- **SUPPLIED INFORMATION**
━━━━━━━━━━━━━━━━━━━━

(* ===== verification/Allocator.v ===== *)
(** * iceoryx2_bb/elementary/src/allocator.rs: the allocator traits

    [BaseAllocator] is the trait; the state an implementation keeps behind
    [&self] is passed explicitly.  [AllocatorLaws] is what clients rely on: a
    successful allocation is large enough, aligned, and disjoint from every chunk
    that is still in use.  The bump, one-chunk and pool allocators discharge it in
    their own files. *)

From S2P Require Import Prelude.

Record Layout := { size : Z; layout_align : Z }.

(** [NonNull<[u8]>]: the address and the length of a slice. *)
Record Chunk := { chunk_ptr : Z; chunk_len : Z }.

(* src/iceoryx2_bb/elementary/src/allocator.rs:19-26 AllocationError *)
Inductive AllocationError :=
| SizeIsZero | SizeTooLarge | AlignmentFailure | OutOfMemory | InternalError.

(* src/iceoryx2_bb/elementary/src/allocator.rs:29-37 AllocationGrowError *)
Inductive AllocationGrowError :=
| GrowProvidedPointerNotContainedInAllocator | GrowWouldShrink | GrowSizeIsZero
| GrowOutOfMemory | GrowAlignmentFailure | GrowInternalError.

(* src/iceoryx2_bb/elementary/src/allocator.rs:40-47 AllocationShrinkError *)
Inductive AllocationShrinkError :=
| ShrinkProvidedPointerNotContainedInAllocator | ShrinkWouldGrow | ShrinkSizeIsZero
| ShrinkAlignmentFailure | ShrinkInternalError.

(* src/iceoryx2_bb/elementary/src/allocator.rs:50-54 DeallocationError *)
Inductive DeallocationError :=
| ProvidedPointerNotContainedInAllocator | DeallocationInternalError.

(* src/iceoryx2_bb/elementary/src/allocator.rs:57-86 BaseAllocator *)
Class BaseAllocator (A : Type) := {
  allocate : A -> Layout -> outcome (Result Chunk AllocationError * A);
  deallocate : A -> Z -> Layout -> outcome (Result unit DeallocationError * A);
}.

(* src/iceoryx2_bb/elementary/src/allocator.rs:89-151 Allocator *)
Class Allocator (A : Type) `{BaseAllocator A} := {
  grow : A -> Z -> Layout -> Layout -> outcome (Result Chunk AllocationGrowError);
  shrink : A -> Z -> Layout -> Layout -> outcome (Result Chunk AllocationShrinkError);
}.

(** [std::ptr::write_bytes]: memory is a finite map from addresses to bytes. *)
Definition write_bytes (m : gmap Z Z) (ptr byte len : Z) : gmap Z Z :=
  foldr (fun a m => <[a := byte]> m) m (seqZ ptr len).

(* src/iceoryx2_bb/elementary/src/allocator.rs:64-74 allocate_zeroed *)
Definition allocate_zeroed `{BaseAllocator A} (s : A) (m : gmap Z Z) (layout : Layout)
    : outcome (Result Chunk AllocationError * A * gmap Z Z) :=
  let! '(r, s) := allocate s layout in
  match r with
  | Err e => Ret (Err e, s, m)
  | Ok memory => Ret (Ok memory, s, write_bytes m memory.(chunk_ptr) 0 memory.(chunk_len))
  end.

(* src/iceoryx2_bb/elementary/src/allocator.rs:120-133 grow_zeroed *)
Definition grow_zeroed `{Profile} `{Allocator A} (s : A) (m : gmap Z Z) (ptr : Z)
    (old_layout new_layout : Layout) : outcome (Result Chunk AllocationGrowError * gmap Z Z) :=
  let! r := grow s ptr old_layout new_layout in
  match r with
  | Err e => Ret (Err e, m)
  | Ok memory =>
      let! n := memory.(chunk_len) -u64 old_layout.(size) in
      Ret (Ok memory, write_bytes m (memory.(chunk_ptr) + old_layout.(size)) 0 n)
  end.

(** ** The contract *)

Definition disjoint_chunks (c d : Chunk) : Prop :=
  c.(chunk_ptr) + c.(chunk_len) <= d.(chunk_ptr) \/ d.(chunk_ptr) + d.(chunk_len) <= c.(chunk_ptr).

(** What [std::alloc::Layout] guarantees and every caller of the traits passes. *)
Definition valid_layout (l : Layout) : Prop :=
  0 <= l.(size) /\ exists k, 0 <= k /\ l.(layout_align) = 2 ^ k.

(** Pairwise disjoint chunks. *)
Fixpoint pairwise_disjoint (l : list Chunk) : Prop :=
  match l with
  | [] => True
  | c :: l => Forall (disjoint_chunks c) l /\ pairwise_disjoint l
  end.

(** [alloc_inv s in_use]: [s] is a consistent allocator state and the chunks of
    [in_use] are handed out; [alloc_fits s l]: the addresses computed for a
    request [l] stay below 2^64. *)
Class AllocatorLaws (A : Type) `{BaseAllocator A} := {
  alloc_inv : A -> list Chunk -> Prop;
  alloc_fits : A -> Layout -> Prop;
  allocate_returns : forall s in_use l,
    alloc_inv s in_use -> valid_layout l -> alloc_fits s l ->
    exists r s', allocate s l = Ret (r, s') /\
      match r with
      | Ok c =>
          alloc_inv s' (c :: in_use) /\ l.(size) <= c.(chunk_len) /\
          c.(chunk_ptr) mod l.(layout_align) = 0 /\ Forall (disjoint_chunks c) in_use
      | Err _ => s' = s
      end;
}.

Lemma valid_layout_pos l : valid_layout l -> 0 < l.(layout_align).
Proof. intros (_ & k & Hk & ->). lia. Qed.

Lemma write_bytes_lookup m ptr byte len a :
  write_bytes m ptr byte len !! a =
    if bool_decide (ptr <= a < ptr + len) then Some byte else m !! a.
Proof.
  unfold write_bytes.
  assert (Hgen : forall l, foldr (fun a m => <[a := byte]> m) m l !! a =
    if bool_decide (a ∈ l) then Some byte else m !! a).
  { induction l as [|x l IH]; [done|]. cbn [foldr].
    destruct (decide (x = a)) as [->|Hne].
    - rewrite lookup_insert_eq, bool_decide_eq_true_2; [done|set_solver].
    - rewrite lookup_insert_ne, IH by done.
      rewrite (bool_decide_ext (a ∈ l) (a ∈ x :: l)); [done|].
      rewrite elem_of_cons. split; [by right|by intros [->|]]. }
  rewrite Hgen. rewrite (bool_decide_ext _ (ptr <= a < ptr + len)); [done|].
  rewrite elem_of_seqZ. lia.
Qed.

(** [allocate_zeroed] on any allocator that keeps the contract returns a chunk
    of which every byte is zero and leaves every byte of every other chunk in use
    unchanged. *)
Theorem allocate_zeroed_zeroes {A} {base : BaseAllocator A} {laws : AllocatorLaws A} (s : A) in_use m l c s' m' :
  alloc_inv s in_use -> valid_layout l -> alloc_fits s l ->
  allocate_zeroed s m l = Ret (Ok c, s', m') ->
  (forall a, c.(chunk_ptr) <= a < c.(chunk_ptr) + c.(chunk_len) -> m' !! a = Some 0) /\
  (forall d a, d ∈ in_use -> d.(chunk_ptr) <= a < d.(chunk_ptr) + d.(chunk_len) ->
     m' !! a = m !! a).
Proof.
  intros Hi Hl Hf E. unfold allocate_zeroed in E.
  destruct (allocate_returns s in_use l Hi Hl Hf) as (r & t & Ea & Hr). rewrite Ea in E.
  cbn in E. destruct r as [c'|e]; [|discriminate]. injection E as <- <- <-.
  destruct Hr as (_ & _ & _ & Hd). rewrite Forall_forall in Hd. split.
  - intros a Ha. rewrite write_bytes_lookup. by rewrite bool_decide_eq_true_2.
  - intros d a Hin Ha. specialize (Hd d Hin). unfold disjoint_chunks in Hd.
    rewrite write_bytes_lookup, bool_decide_eq_false_2; [done|lia].
Qed.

━━━━━━━━━━━━━━━━━━━━

- **THE PROBLEM**
Lines wanted from the listing above: the line with "Class Allocator (A" up to and including the line with "c.(chunk_ptr) + c.(chunk_len) <= d.(chunk_ptr)". Please write them out exactly, adding nothing else.

- **FINAL ANSWER**
Class Allocator (A : Type) `{BaseAllocator A} := {
  grow : A -> Z -> Layout -> Layout -> outcome (Result Chunk AllocationGrowError);
  shrink : A -> Z -> Layout -> Layout -> outcome (Result Chunk AllocationShrinkError);
}.

(** [std::ptr::write_bytes]: memory is a finite map from addresses to bytes. *)
Definition write_bytes (m : gmap Z Z) (ptr byte len : Z) : gmap Z Z :=
  foldr (fun a m => <[a := byte]> m) m (seqZ ptr len).

(* src/iceoryx2_bb/elementary/src/allocator.rs:64-74 allocate_zeroed *)
Definition allocate_zeroed `{BaseAllocator A} (s : A) (m : gmap Z Z) (layout : Layout)
    : outcome (Result Chunk AllocationError * A * gmap Z Z) :=
  let! '(r, s) := allocate s layout in
  match r with
  | Err e => Ret (Err e, s, m)
  | Ok memory => Ret (Ok memory, s, write_bytes m memory.(chunk_ptr) 0 memory.(chunk_len))
  end.

(* src/iceoryx2_bb/elementary/src/allocator.rs:120-133 grow_zeroed *)
Definition grow_zeroed `{Profile} `{Allocator A} (s : A) (m : gmap Z Z) (ptr : Z)
    (old_layout new_layout : Layout) : outcome (Result Chunk AllocationGrowError * gmap Z Z) :=
  let! r := grow s ptr old_layout new_layout in
  match r with
  | Err e => Ret (Err e, m)
  | Ok memory =>
      let! n := memory.(chunk_len) -u64 old_layout.(size) in
      Ret (Ok memory, write_bytes m (memory.(chunk_ptr) + old_layout.(size)) 0 n)
  end.

(** ** The contract *)

Definition disjoint_chunks (c d : Chunk) : Prop :=
  c.(chunk_ptr) + c.(chunk_len) <= d.(chunk_ptr) \/ d.(chunk_ptr) + d.(chunk_len) <= c.(chunk_ptr).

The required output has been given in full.